> **WHAT YOU HAVE TO DO**: Write out exactly what each line says, starting with the first line below and ending on the one with "Lemma signed_mul (b".

> **THE RECORDS**:
:::
Lemma signed_nearest (u n d : Z) :
  0 < d -> 0 <= n -> nearest_even (signed (u <? 0) n) d (signed (u <? 0) (round_half_even n d)).
Proof.
  intros Hd Hn. pose proof (round_half_even_nearest n d Hn Hd). unfold signed. destruct (u <? 0); [by apply nearest_even_opp|done].
Qed.

Lemma signed_abs (u : Z) : signed (u <? 0) (Z.abs u) = u.
Proof. unfold signed. destruct (Z.ltb_spec u 0); lia. Qed.

Lemma signed_mul (b : bool) (x y : Z) : signed b (x * y) = signed b x * y.
Proof. unfold signed. destruct b; lia. Qed.

(** The rounded number of a scale is the nearest one of that scale. *)
Lemma quantize_nearest (d : Decimal) (scale : nat) :
  Decimal.scale (quantize d scale) = scale /\
  nearest_even (Decimal.units d * powerOfTen scale) (powerOfTen (Decimal.scale d)) (Decimal.units (quantize d scale)).
Proof.
  unfold quantize. destruct (Nat.leb_spec (Decimal.scale d) scale) as [Hs|Hs]; cbn; (split; [done|]).
  - unfold alignedTo, nearest_even. rewrite (powerOfTen_split scale (Decimal.scale d)) by done.
    pose proof (powerOfTen_pos (Decimal.scale d)). replace (_ - _) with 0 by ring. cbn. lia.
  - pose proof (powerOfTen_pos (Decimal.scale d - scale)) as Hp. pose proof (powerOfTen_pos scale).
    pose proof (signed_nearest (Decimal.units d) (Z.abs (Decimal.units d)) _ Hp ltac:(lia)) as [H1 H2].
    rewrite signed_abs in H1, H2. set (q := signed _ (round_half_even _ _)) in *.
    rewrite (powerOfTen_split (Decimal.scale d) scale) by lia. unfold nearest_even.
    replace (Decimal.units d * powerOfTen scale - q * (powerOfTen scale * powerOfTen (Decimal.scale d - scale)))
      with ((Decimal.units d - q * powerOfTen (Decimal.scale d - scale)) * powerOfTen scale) by ring.
    rewrite Z.abs_mul, (Z.abs_eq (powerOfTen scale)) by lia. split; [nia|]. intros Htie. apply H2. nia.
Qed.

Lemma divideByInteger_nearest (d r : Decimal) (divisor : Z) (scale : nat) :
  divideByInteger d divisor scale = Some r ->
  Decimal.scale r = scale /\
  nearest_even (Decimal.units d * powerOfTen scale) (divisor * powerOfTen (Decimal.scale d)) (Decimal.units r).
Proof.
  unfold divideByInteger. destruct (Z.leb_spec divisor 0) as [|Hd]; [done|]. intros [= <-]. cbn. split; [done|].
  destruct (Nat.leb_spec (Decimal.scale d) scale) as [Hs|Hs].
  - pose proof (powerOfTen_pos (scale - Decimal.scale d)). pose proof (powerOfTen_pos (Decimal.scale d)).
    pose proof (signed_nearest (Decimal.units d) (Z.abs (Decimal.units d) * powerOfTen (scale - Decimal.scale d)) (divisor * 1)
      ltac:(lia) ltac:(lia)) as [H1 H2].
    rewrite Z.mul_1_r in *. rewrite signed_mul, signed_abs in H1, H2. set (q := signed _ (round_half_even _ _)) in *.
    rewrite (powerOfTen_split scale (Decimal.scale d)) by done. unfold nearest_even.
    replace (_ - q * _) with ((Decimal.units d * powerOfTen (scale - Decimal.scale d) - q * divisor) * powerOfTen (Decimal.scale d)) by ring.
    rewrite Z.abs_mul, (Z.abs_eq (powerOfTen (Decimal.scale d))) by lia. split; [nia|]. intros Htie. apply H2. nia.
  - pose proof (powerOfTen_pos (Decimal.scale d - scale)). pose proof (powerOfTen_pos scale).
    pose proof (signed_nearest (Decimal.units d) (Z.abs (Decimal.units d)) (divisor * powerOfTen (Decimal.scale d - scale))
      ltac:(nia) ltac:(lia)) as [H1 H2].
    rewrite signed_abs in H1, H2. set (q := signed _ (round_half_even _ _)) in *.
    rewrite (powerOfTen_split (Decimal.scale d) scale) by lia. unfold nearest_even.
    replace (Decimal.units d * powerOfTen scale - q * (divisor * (powerOfTen scale * powerOfTen (Decimal.scale d - scale))))
      with ((Decimal.units d - q * (divisor * powerOfTen (Decimal.scale d - scale))) * powerOfTen scale) by ring.
    rewrite Z.abs_mul, (Z.abs_eq (powerOfTen scale)) by lia. split; [nia|]. intros Htie. apply H2. nia.
Qed.

(** ** A number is read back as printed *)

Fixpoint all_digits (s : string) : bool :=
  match s with EmptyString => true | String c s' => bool_decide (is_Some (digit_value c)) && all_digits s' end.

Lemma all_digits_app (a b : string) : all_digits (a +:+ b) = all_digits a && all_digits b.
Proof. induction a as [|c a IH]; [done|]. rewrite string_app_cons. cbn. by rewrite IH, andb_assoc. Qed.

Lemma all_digits_dec_go (f : nat) (n : Z) (acc : string) : 0 <= n -> all_digits acc = true -> all_digits (dec_go f n acc) = true.
Proof.
  revert n acc. induction f as [|f IH]; intros n acc Hn Hacc; cbn; [done|]. pose proof (div_10_bounds n Hn) as (? & ? & ?).
  destruct (Z.ltb_spec n 10); [|apply IH; [lia|]]; cbn; rewrite digit_value_digit by lia; by rewrite bool_decide_true.
Qed.

Lemma all_digits_dec (n : Z) : 0 <= n -> all_digits (dec_nonneg n) = true.
Proof. intros Hn. by apply all_digits_dec_go. Qed.

Lemma all_digits_prepend (k : nat) (s : string) : all_digits (prepend k (digit 0) s) = all_digits s.
Proof. induction k as [|k IH]; [done|]. exact IH. Qed.

Lemma length_prepend (k : nat) (c : Ascii.ascii) (s : string) : String.length (prepend k c s) = (k + String.length s)%nat.
Proof. induction k as [|k IH]; [done|]. cbn. by rewrite IH. Qed.

Lemma take_digits_app (a rest : string) : all_digits a = true -> no_digit rest -> take_digits (a +:+ rest) = (a, rest).
Proof.
  intros Ha Hr. induction a as [|c a IH]; [destruct rest as [|c r]; [done|rewrite string_app_nil; cbn [no_digit take_digits] in *; by rewrite Hr]|].
  rewrite string_app_cons. cbn [all_digits take_digits] in *. apply andb_prop in Ha as [[v Hc]%bool_decide_eq_true Ha]. by rewrite Hc, IH.
Qed.

Lemma take_digits_all (a : string) : all_digits a = true -> take_digits a = (a, EmptyString).
Proof. intros Ha. rewrite <- (string_app_nil_r a) at 1. by apply take_digits_app. Qed.

Lemma digits_value_prepend (k : nat) (s : string) : digits_value (prepend k (digit 0) s) = digits_value s.
Proof. induction k as [|k IH]; [done|]. exact IH. Qed.

Lemma digits_value_dec (n : Z) : 0 <= n -> digits_value (dec_nonneg n) = n.
Proof. intros Hn. unfold digits_value. rewrite <- (string_app_nil_r (dec_nonneg n)), read_digits_dec by done. done. Qed.

Lemma take_drop_string (n : nat) (s : string) : take_string n s +:+ drop_string n s = s.
Proof. revert s. induction n as [|n IH]; intros [|c s]; cbn; [done..|]. by rewrite string_app_cons, IH. Qed.

Lemma length_drop_string (n : nat) (s : string) : String.length (drop_string n s) = (String.length s - n)%nat.
Proof. revert s. induction n as [|n IH]; intros [|c s]; cbn; [done..|]. apply IH. Qed.

(** White space begins and ends with other bytes than digits and a minus. *)
Definition plain (c : Ascii.ascii) : bool := (45 <=? code c) && (code c <=? 57).

Lemma drop_leading_plain (l : list string) (fuel : nat) (c : Ascii.ascii) (s : string) :
  forallb (fun p => match p with String d _ => negb (plain d) | EmptyString => false end) l = true -> plain c = true ->
  drop_leading l fuel (String c s) = String c s.
Proof.
  intros Hl Hc. destruct fuel as [|fuel]; [done|]. cbn. destruct (List.find _ l) as [p|] eqn:Hf; [|done].
  apply List.find_some in Hf as [Hin Hp]. rewrite List.forallb_forall in Hl. specialize (Hl p Hin).
  destruct p as [|d p]; [done|]. cbn in Hp. apply andb_prop in Hp as [->%bool_decide_eq_true _]. by rewrite Hc in Hl.
Qed.

Lemma reverse_string_last (s : string) (c : Ascii.ascii) :
  reverse_string (s +:+ String c EmptyString) EmptyString = String c (reverse_string s EmptyString).
Proof. by rewrite reverse_string_app. Qed.

Lemma trim_plain (s : string) (c d : Ascii.ascii) :
  plain c = true -> plain d = true -> trim (String c (s +:+ String d EmptyString)) = String c (s +:+ String d EmptyString).
Proof.
  intros Hc Hd. unfold trim, trim_start. rewrite drop_leading_plain by done. unfold trim_end.
  replace (String c (s +:+ String d EmptyString)) with (String c s +:+ String d EmptyString) by apply string_app_cons.
  rewrite reverse_string_last, drop_leading_plain by done. by rewrite <- reverse_string_last, reverse_string_twice.
Qed.

Lemma trim_plain_one (c : Ascii.ascii) : plain c = true -> trim (String c EmptyString) = String c EmptyString.
Proof. intros Hc. unfold trim, trim_start. rewrite drop_leading_plain by done. unfold trim_end. cbn [reverse_string]. by rewrite drop_leading_plain. Qed.

Lemma trim_plain_ends (s : string) (c d : Ascii.ascii) (m : string) :
  s = String c m -> plain c = true -> (exists p, s = p +:+ String d EmptyString) -> plain d = true -> trim s = s.
Proof.
  intros -> Hc [[|a p] Hp] Hd.
  - rewrite string_app_nil in Hp. injection Hp as -> ->. by apply trim_plain_one.
  - rewrite string_app_cons in Hp. injection Hp as -> ->. by apply trim_plain.
Qed.

Lemma digit_plain (c : Ascii.ascii) : is_Some (digit_value c) -> plain c = true.
Proof. unfold digit_value, plain, code. intros [v Hv]. destruct (_ && _) eqn:E; [|done]. lia. Qed.

Lemma all_digits_last (s : string) : all_digits s = true -> s <> EmptyString -> exists p d, s = p +:+ String d EmptyString /\ plain d = true.
Proof.
  induction s as [|c s IH]; [done|]. cbn [all_digits]. intros [Hc%bool_decide_eq_true Hs]%andb_prop _.
  destruct s as [|c' s]; [exists EmptyString, c; split; [done|by apply digit_plain]|].
  destruct (IH Hs ltac:(done)) as (p & d & -> & Hd). exists (String c p), d. split; [|done]. by rewrite string_app_cons.
Qed.

Definition sign_text (negative : bool) : string := if negative then "-" else EmptyString.
Definition point_text (fraction : string) : string := match fraction with EmptyString => EmptyString | _ => "." +:+ fraction end.

Lemma toString_parts (d : Decimal) :
  exists whole fraction, all_digits whole = true /\ whole <> EmptyString /\ all_digits fraction = true /\
    String.length fraction = Decimal.scale d /\ digits_value (whole +:+ fraction) = Z.abs (Decimal.units d) /\
    toString d = sign_text (Decimal.units d <? 0) +:+ whole +:+ point_text fraction.
Proof.
  destruct d as [u s]. unfold toString. cbn [Decimal.units Decimal.scale].
  set (n := Z.abs u). set (digits := pad_start (s + 1) (digit 0) (dec_nonneg n)). set (k := (String.length digits - s)%nat).
  assert (s + 1 <= String.length digits)%nat as Hlen. { unfold digits, pad_start. rewrite length_prepend. lia. }
  assert (all_digits (take_string k digits +:+ drop_string k digits) = true) as Hall.
  { rewrite take_drop_string. unfold digits, pad_start. rewrite all_digits_prepend. apply all_digits_dec. lia. }
  rewrite all_digits_app in Hall. apply andb_prop in Hall as [Hw Hf].
  assert (String.length (drop_string k digits) = s) as Hfl by (rewrite length_drop_string; unfold k; lia).
  exists (take_string k digits), (drop_string k digits). split_and!; [done| |done|done| |].
  - intros Hnil. assert (String.length (take_string k digits +:+ drop_string k digits) = String.length digits) as Hl
      by by rewrite take_drop_string.
    rewrite Hnil, string_app_nil, Hfl in Hl. lia.
  - rewrite take_drop_string. unfold digits, pad_start. rewrite digits_value_prepend. apply digits_value_dec. lia.
  - unfold point_text. case_bool_decide as Hs.
    + rewrite Hs in Hfl. destruct (drop_string k digits); [|done]. rewrite string_app_nil_r. by destruct (u <? 0).
    + destruct (drop_string k digits) as [|c f]; [by rewrite <- Hfl in Hs|]. by destruct (u <? 0).
Qed.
:::
> **REPLY TO THE EXERCISE**:
Lemma signed_nearest (u n d : Z) :
  0 < d -> 0 <= n -> nearest_even (signed (u <? 0) n) d (signed (u <? 0) (round_half_even n d)).
Proof.
  intros Hd Hn. pose proof (round_half_even_nearest n d Hn Hd). unfold signed. destruct (u <? 0); [by apply nearest_even_opp|done].
Qed.

Lemma signed_abs (u : Z) : signed (u <? 0) (Z.abs u) = u.
Proof. unfold signed. destruct (Z.ltb_spec u 0); lia. Qed.

Lemma signed_mul (b : bool) (x y : Z) : signed b (x * y) = signed b x * y.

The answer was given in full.